Previous studies have also reported that pre-treating cells with radiation causes up-regulation of host cell membrane receptor dynamin 2, leading to increased viral uptake, and subsequently increased viral cytotoxicity (Qian et al. 2005, Egami et al. 2008). However, our studies with the replication deficient adenovirus, AdTrack, failed to find increases in viral infection following acute radiation. This discrepancy might be explained by the differences in the viral vectors, assays and timing employed for observation of viral entry. Nonetheless, it remains to be determined whether radiation-enhanced replication is due to up-regulation of viral entry, activation of viral proteins, or alteration of host cellular environment.

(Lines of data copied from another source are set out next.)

(** * GenericFormWithSearchResults: search trigger, single-flight request
      bookkeeping, popup and collapse state (src/search.js)

    The component is event driven.  Every handler of the source runs to
    its first [await] synchronously; the rest of an [async] function runs
    as a promise reaction (a microtask) once the awaited promise settles.
    The embedding follows that shape:

    - [view] is the mutable state reached through [this];
    - [requests] is the heap of promises created by [_fetchResultsSingle],
      one cell per call, indexed by creation order;
    - each handler returns the new state together with the promise
      reactions it queued; [step] runs one event and then drains them.

    What the environment does is an [event]: the view is rendered, the
    user edits the input, the input fires [clear], [submit] or [blur],
    the transport answers a fetch, somebody resets the results
    collection.  Every event is a task of its own, and a fetch is answered
    in a later task than the one that issued it.  The call of
    [_fetchResults] is the [req_fetching] flag of the request it serves.

    The collaborators are kept as plain data: the results collection is
    the list of its rows, the form's error list is a list of entries, the
    popup is a flag, the root element is its set of classes.  Raw and
    prepared results are arrays of rows. *)

From stdpp Require Import gmap strings list.

Local Open Scope string_scope.
Local Open Scope list_scope.

(** ** Errors and promise outcomes *)

(** [class PromiseRejectedError extends CustomError {}] next to the plain
    [Error] built from a transport failure. *)
Inductive error : Type :=
  | PromiseRejectedError (message : string)
  | Error (message : string).

(** [e.message] *)
Definition message (e : error) : string :=
  match e with
  | PromiseRejectedError m => m
  | Error m => m
  end.

(** [e instanceof PromiseRejectedError] *)
Definition instanceofPromiseRejectedError (e : error) : bool :=
  match e with
  | PromiseRejectedError _ => true
  | Error _ => false
  end.

(** What an awaited promise hands to the awaiting function. *)
Inductive outcome (A : Type) : Type :=
  | Resolved (a : A)
  | Thrown (e : error).
Arguments Resolved {A} a.
Arguments Thrown {A} e.

(** ** Search criteria: a JS object used as a key-value mapping *)

Abbreviation criteria := (gmap string string).

(** [_.isEqual(a, b)] on two such mappings *)
Definition isEqual (a b : criteria) : bool := bool_decide (a = b).

(** ** Entries of the form's error list *)

Record errorModel : Type := ErrorModel {
  group : string;
  errorText : string
}.

(** [errors.removeModelsOfGroup(group)] *)
Definition removeModelsOfGroup (g : string) (errs : list errorModel)
  : list errorModel :=
  filter (fun e => group e ≠ g) errs.

(** [errors.add({group, message})] *)
Definition add (m : errorModel) (errs : list errorModel) : list errorModel :=
  errs ++ [m].

Definition fetchDataError : string :=
  "fetchResultsForCriteria::fetchDataError".

(** [static CSS] *)
Module CSS.
Definition BASE : string := "generic-form-with-search-results".
Definition HIDE_RESULTS_LIST : string :=
  "generic-form-with-search-results--results-view-hidden".
End CSS.

Section Component.

(** Rows are opaque objects for the component. *)
Context {Row : Type}.

(** [options.prepareResults]: a function, or [null]. *)
Variable prepareResults : option (list Row -> list Row).

(** ** The promise heap *)

(** State of the promise built by [new Promise((resolve, reject) => ...)]
    in [_fetchResultsSingle]. *)
Inductive promise : Type :=
  | Pending
  | Fulfilled (result : list Row)
  | Rejected (e : error).

(** One call of [_fetchResultsSingle]:
    - [req_criteria] is the [searchCriteria] captured by the flow that
      awaits the request;
    - [req_promise] is the promise handed back to that flow;
    - [req_fetching] tells whether the promise of [_fetchResults] is still
      unsettled (the transport is not aborted by a cancellation). *)
Record request : Type := Request {
  req_criteria : criteria;
  req_promise : promise;
  req_fetching : bool
}.

(** ** Component state *)

Record view : Type := View {
  isRendered : bool;
  (** [getSearchInput().getValue()] *)
  inputValue : string;
  (** [this._rejectLastSearchRequest]: the closure is determined by the
      request whose [reject] it captured. *)
  _rejectLastSearchRequest : option nat;
  _lastSearchCriteria : criteria;
  (** [this._resultsView.collection] *)
  collection : list Row;
  (** [this._formView.model.getErrors()] *)
  formErrors : list errorModel;
  (** whether [getPopup()] is shown *)
  popupShown : bool;
  (** class list of [this.$el] *)
  classes : gset string;
  requests : list request
}.

Definition set_isRendered (b : bool) (v : view) : view :=
  View b (inputValue v) (_rejectLastSearchRequest v) (_lastSearchCriteria v)
       (collection v) (formErrors v) (popupShown v) (classes v) (requests v).
Definition set_inputValue (s : string) (v : view) : view :=
  View (isRendered v) s (_rejectLastSearchRequest v) (_lastSearchCriteria v)
       (collection v) (formErrors v) (popupShown v) (classes v) (requests v).
Definition set_rejectLastSearchRequest (r : option nat) (v : view) : view :=
  View (isRendered v) (inputValue v) r (_lastSearchCriteria v)
       (collection v) (formErrors v) (popupShown v) (classes v) (requests v).
Definition set_lastSearchCriteria (c : criteria) (v : view) : view :=
  View (isRendered v) (inputValue v) (_rejectLastSearchRequest v) c
       (collection v) (formErrors v) (popupShown v) (classes v) (requests v).
Definition set_collection (rows : list Row) (v : view) : view :=
  View (isRendered v) (inputValue v) (_rejectLastSearchRequest v)
       (_lastSearchCriteria v) rows (formErrors v) (popupShown v)
       (classes v) (requests v).
Definition set_formErrors (errs : list errorModel) (v : view) : view :=
  View (isRendered v) (inputValue v) (_rejectLastSearchRequest v)
       (_lastSearchCriteria v) (collection v) errs (popupShown v)
       (classes v) (requests v).
Definition set_popupShown (b : bool) (v : view) : view :=
  View (isRendered v) (inputValue v) (_rejectLastSearchRequest v)
       (_lastSearchCriteria v) (collection v) (formErrors v) b
       (classes v) (requests v).
Definition set_classes (cs : gset string) (v : view) : view :=
  View (isRendered v) (inputValue v) (_rejectLastSearchRequest v)
       (_lastSearchCriteria v) (collection v) (formErrors v) (popupShown v)
       cs (requests v).
Definition set_requests (rs : list request) (v : view) : view :=
  View (isRendered v) (inputValue v) (_rejectLastSearchRequest v)
       (_lastSearchCriteria v) (collection v) (formErrors v) (popupShown v)
       (classes v) rs.

(** ** Collapse / expand *)

(** [this.$el.removeClass(CSS.HIDE_RESULTS_LIST)] *)
Definition _expandResultsView (v : view) : view :=
  set_classes (classes v ∖ {[CSS.HIDE_RESULTS_LIST]}) v.

(** [this.$el.addClass(CSS.HIDE_RESULTS_LIST)] *)
Definition _collapseResultsView (v : view) : view :=
  set_classes ({[CSS.HIDE_RESULTS_LIST]} ∪ classes v) v.

Definition _refreshCollapsingStatusOfTheResultsView (v : view) : view :=
  if negb (length (collection v) =? 0)%nat
  then _expandResultsView v
  else _collapseResultsView v.

(** [collection.reset(rows)]: the collection is replaced wholesale, the
    ['reset'] event fires and the listener registered in [initialize]
    runs. *)
Definition collection_reset (rows : list Row) (v : view) : view :=
  _refreshCollapsingStatusOfTheResultsView (set_collection rows v).

(** ** Fetching *)

Definition _prepareDataForResultsView (data : list Row) : list Row :=
  match prepareResults with
  | Some f => f data
  | None => data
  end.

Definition set_promise (p : promise) (r : request) : request :=
  Request (req_criteria r) p (req_fetching r).
Definition set_fetching (b : bool) (r : request) : request :=
  Request (req_criteria r) (req_promise r) b.

(** Settling the promise of request [id].  A promise settles once: on a
    promise that is no longer pending, [resolve] and [reject] do nothing.
    The second component lists the flows whose continuation got queued. *)
Definition settle (id : nat) (p : promise) (v : view) : view * list nat :=
  match requests v !! id with
  | Some r =>
      match req_promise r with
      | Pending => (set_requests (<[id := set_promise p r]> (requests v)) v, [id])
      | _ => (v, [])
      end
  | None => (v, [])
  end.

To confirm that the enhanced cytotoxicity demonstrated in the combination of CRAd virotherapy and acute radiation was specifically mediated by tissue-specific viral replication, we compared the cell kill caused by the CRAd virotherapy and a control virus Adeno-X-LacZ in LNCaP, LAPC4, PC3, DU145, HT29, and U2OS cells following 6 Gy of HDR radiation treatment performed 24 h prior to infection. As shown in Supplementary Figure S3 (online version only), we found that it was our prostate-specific CRAd (Ad5 PSE/PBN E1A-AR), but not Adeno-X-LacZ, that caused enhanced cell death in LNCaP and LAPC4, and there was no significantly CRAd-mediated cell death in AR-negative PCa cells (PC3 and DU145) and non-prostate cancer cells (HT29 and U2OS).
In summary, our study demonstrates that prostate-specific CRAd is capable of enhancing the therapeutic effects of radiation for the treatment of AR positive PCa. In this experimental system, radiation appeared to enhance viral replication, but only when the radiation was given at a HDR 24 h prior to infection. This enhancement of viral replication appears to be the dominant mechanism contributing to the supra-additive effect of combination therapy with acute single HDR radiation, compared to combination therapy with LDR radiation. To our knowledge, this is the first demonstration of a direct effect on viral replication by radiation and also the first comparison of LDR radiation to HDR radiation, when combined with CRAd virotherpy. These data lay a clear foundation for the translation of combination CRAd virotherapy with radiation therapy, suggesting that clinical protocols utilising the combination are best done with either EBRT or HDR brachytherapy.
Supplementary Material
Acknowledgments
The authors would like to thank Marikki Laiho, MD, PhD, Danny Song, MD, and Gary Ketner, PhD (The Johns Hopkins University School of Medicine) for helpful discussions and advices, and Tarana Kudrolli, MS, and Nasir Hoti, PhD (The Johns Hopkins University School of Medicine) for technical assistance during the course of these studies. This project has been supported in whole or in part through the Prostate Cancer SPORE (5 P50 CA58236), DOD, Prostate Cancer Consortium (DAMD17-03-2-033), and Prostate Cancer Foundation (private philanthropy).
Footnotes
Declaration of interest: The authors report no conflicts of interest. The authors alone are responsible for the content and writing of the paper.